## Required work
Every line with the string "intro" must be copied from the entries below.
Dataset records Block Start
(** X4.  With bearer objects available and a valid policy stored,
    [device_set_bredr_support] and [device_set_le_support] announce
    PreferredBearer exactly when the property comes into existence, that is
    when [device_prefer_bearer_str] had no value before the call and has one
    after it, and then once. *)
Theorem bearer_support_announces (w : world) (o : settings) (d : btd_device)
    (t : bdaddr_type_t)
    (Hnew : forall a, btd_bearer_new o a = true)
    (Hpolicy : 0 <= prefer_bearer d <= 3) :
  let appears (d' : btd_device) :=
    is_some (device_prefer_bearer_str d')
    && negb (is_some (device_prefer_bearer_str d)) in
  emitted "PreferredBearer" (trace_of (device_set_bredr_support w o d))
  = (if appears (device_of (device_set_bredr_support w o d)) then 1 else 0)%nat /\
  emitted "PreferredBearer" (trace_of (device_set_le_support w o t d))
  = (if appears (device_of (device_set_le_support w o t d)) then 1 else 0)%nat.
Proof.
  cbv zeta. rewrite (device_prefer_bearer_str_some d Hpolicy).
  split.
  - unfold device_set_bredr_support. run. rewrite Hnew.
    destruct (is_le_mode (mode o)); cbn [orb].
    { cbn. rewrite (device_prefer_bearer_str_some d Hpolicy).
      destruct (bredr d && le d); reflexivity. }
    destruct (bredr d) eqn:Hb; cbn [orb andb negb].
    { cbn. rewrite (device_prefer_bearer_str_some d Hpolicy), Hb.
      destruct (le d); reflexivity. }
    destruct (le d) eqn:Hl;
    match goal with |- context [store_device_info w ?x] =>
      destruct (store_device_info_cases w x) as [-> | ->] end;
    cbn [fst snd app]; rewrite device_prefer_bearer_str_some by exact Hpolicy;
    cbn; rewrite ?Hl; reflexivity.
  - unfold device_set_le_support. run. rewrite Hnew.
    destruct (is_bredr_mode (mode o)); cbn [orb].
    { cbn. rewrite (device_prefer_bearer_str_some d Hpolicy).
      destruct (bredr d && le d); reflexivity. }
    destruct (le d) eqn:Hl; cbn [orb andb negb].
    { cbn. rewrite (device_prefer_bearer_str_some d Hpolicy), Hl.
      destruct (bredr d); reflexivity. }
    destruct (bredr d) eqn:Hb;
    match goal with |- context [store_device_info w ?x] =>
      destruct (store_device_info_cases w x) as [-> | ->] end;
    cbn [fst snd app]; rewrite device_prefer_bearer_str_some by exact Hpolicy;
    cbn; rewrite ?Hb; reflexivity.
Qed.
Dataset records Block End
Dataset records Block Start
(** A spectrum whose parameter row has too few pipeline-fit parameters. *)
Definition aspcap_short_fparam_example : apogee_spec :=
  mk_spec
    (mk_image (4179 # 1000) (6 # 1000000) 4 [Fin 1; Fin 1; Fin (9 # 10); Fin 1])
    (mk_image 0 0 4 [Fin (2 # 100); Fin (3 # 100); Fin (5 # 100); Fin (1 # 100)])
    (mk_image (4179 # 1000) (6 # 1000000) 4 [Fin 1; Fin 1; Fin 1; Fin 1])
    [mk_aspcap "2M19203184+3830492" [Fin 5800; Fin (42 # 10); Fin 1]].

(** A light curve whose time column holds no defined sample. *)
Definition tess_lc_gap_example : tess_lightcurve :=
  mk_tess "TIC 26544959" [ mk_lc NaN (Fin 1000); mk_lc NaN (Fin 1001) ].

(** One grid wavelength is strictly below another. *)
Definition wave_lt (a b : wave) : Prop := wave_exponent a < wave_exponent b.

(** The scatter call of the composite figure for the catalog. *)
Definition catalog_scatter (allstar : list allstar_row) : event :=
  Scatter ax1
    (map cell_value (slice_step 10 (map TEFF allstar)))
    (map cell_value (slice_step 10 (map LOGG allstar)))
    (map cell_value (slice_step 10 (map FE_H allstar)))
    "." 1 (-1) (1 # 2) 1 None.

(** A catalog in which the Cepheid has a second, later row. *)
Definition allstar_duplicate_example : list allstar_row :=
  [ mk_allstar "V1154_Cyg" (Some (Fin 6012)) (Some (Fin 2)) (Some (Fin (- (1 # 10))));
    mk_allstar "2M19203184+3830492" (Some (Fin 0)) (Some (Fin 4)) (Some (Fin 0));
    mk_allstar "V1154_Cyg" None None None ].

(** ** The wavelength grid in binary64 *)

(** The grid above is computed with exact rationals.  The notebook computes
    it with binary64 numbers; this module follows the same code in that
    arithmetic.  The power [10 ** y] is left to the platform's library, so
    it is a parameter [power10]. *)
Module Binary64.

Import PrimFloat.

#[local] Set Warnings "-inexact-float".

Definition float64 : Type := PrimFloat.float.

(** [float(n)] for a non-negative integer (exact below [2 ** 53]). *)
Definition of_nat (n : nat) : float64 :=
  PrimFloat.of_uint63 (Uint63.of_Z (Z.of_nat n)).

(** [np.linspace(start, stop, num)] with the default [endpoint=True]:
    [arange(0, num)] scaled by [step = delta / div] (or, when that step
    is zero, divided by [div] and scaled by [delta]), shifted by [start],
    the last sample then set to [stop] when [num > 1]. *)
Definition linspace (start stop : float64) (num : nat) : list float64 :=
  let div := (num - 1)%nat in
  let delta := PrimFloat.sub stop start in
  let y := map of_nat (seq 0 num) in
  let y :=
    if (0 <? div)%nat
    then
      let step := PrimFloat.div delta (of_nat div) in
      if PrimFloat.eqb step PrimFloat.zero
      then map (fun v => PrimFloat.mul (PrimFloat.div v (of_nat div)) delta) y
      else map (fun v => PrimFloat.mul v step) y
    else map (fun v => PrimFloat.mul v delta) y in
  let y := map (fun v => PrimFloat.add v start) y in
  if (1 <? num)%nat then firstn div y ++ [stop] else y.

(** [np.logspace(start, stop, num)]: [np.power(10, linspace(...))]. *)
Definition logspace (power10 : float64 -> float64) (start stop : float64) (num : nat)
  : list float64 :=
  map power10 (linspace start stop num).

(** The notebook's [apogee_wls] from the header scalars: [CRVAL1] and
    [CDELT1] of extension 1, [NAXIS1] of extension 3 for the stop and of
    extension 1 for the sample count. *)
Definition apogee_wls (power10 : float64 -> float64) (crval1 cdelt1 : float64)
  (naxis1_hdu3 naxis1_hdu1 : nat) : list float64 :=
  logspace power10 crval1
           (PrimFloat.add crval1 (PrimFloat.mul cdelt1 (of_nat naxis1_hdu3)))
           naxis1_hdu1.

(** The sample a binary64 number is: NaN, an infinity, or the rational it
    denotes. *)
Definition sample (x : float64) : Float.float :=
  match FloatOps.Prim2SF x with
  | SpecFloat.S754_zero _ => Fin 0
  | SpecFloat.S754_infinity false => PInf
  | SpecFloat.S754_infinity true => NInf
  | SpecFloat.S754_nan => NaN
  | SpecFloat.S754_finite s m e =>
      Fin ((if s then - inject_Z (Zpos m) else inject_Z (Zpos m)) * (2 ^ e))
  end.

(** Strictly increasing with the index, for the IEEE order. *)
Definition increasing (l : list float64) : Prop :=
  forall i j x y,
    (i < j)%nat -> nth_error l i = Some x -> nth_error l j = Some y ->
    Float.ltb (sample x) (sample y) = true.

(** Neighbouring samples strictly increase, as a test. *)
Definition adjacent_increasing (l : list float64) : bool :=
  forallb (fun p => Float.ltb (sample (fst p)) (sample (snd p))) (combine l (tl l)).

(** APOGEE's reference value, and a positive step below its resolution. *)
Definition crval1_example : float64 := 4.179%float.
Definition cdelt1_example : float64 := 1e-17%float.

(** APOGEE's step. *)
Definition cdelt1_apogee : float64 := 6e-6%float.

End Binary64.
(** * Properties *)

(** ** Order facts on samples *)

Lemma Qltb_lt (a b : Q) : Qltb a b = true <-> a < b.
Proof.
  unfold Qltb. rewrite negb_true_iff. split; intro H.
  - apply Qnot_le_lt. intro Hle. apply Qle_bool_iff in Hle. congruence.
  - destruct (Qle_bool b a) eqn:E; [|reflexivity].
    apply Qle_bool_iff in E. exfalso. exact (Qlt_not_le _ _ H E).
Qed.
Dataset records Block End
## Answer to the exercise
  unfold Qltb. rewrite negb_true_iff. split; intro H.
  - apply Qnot_le_lt. intro Hle. apply Qle_bool_iff in Hle. congruence.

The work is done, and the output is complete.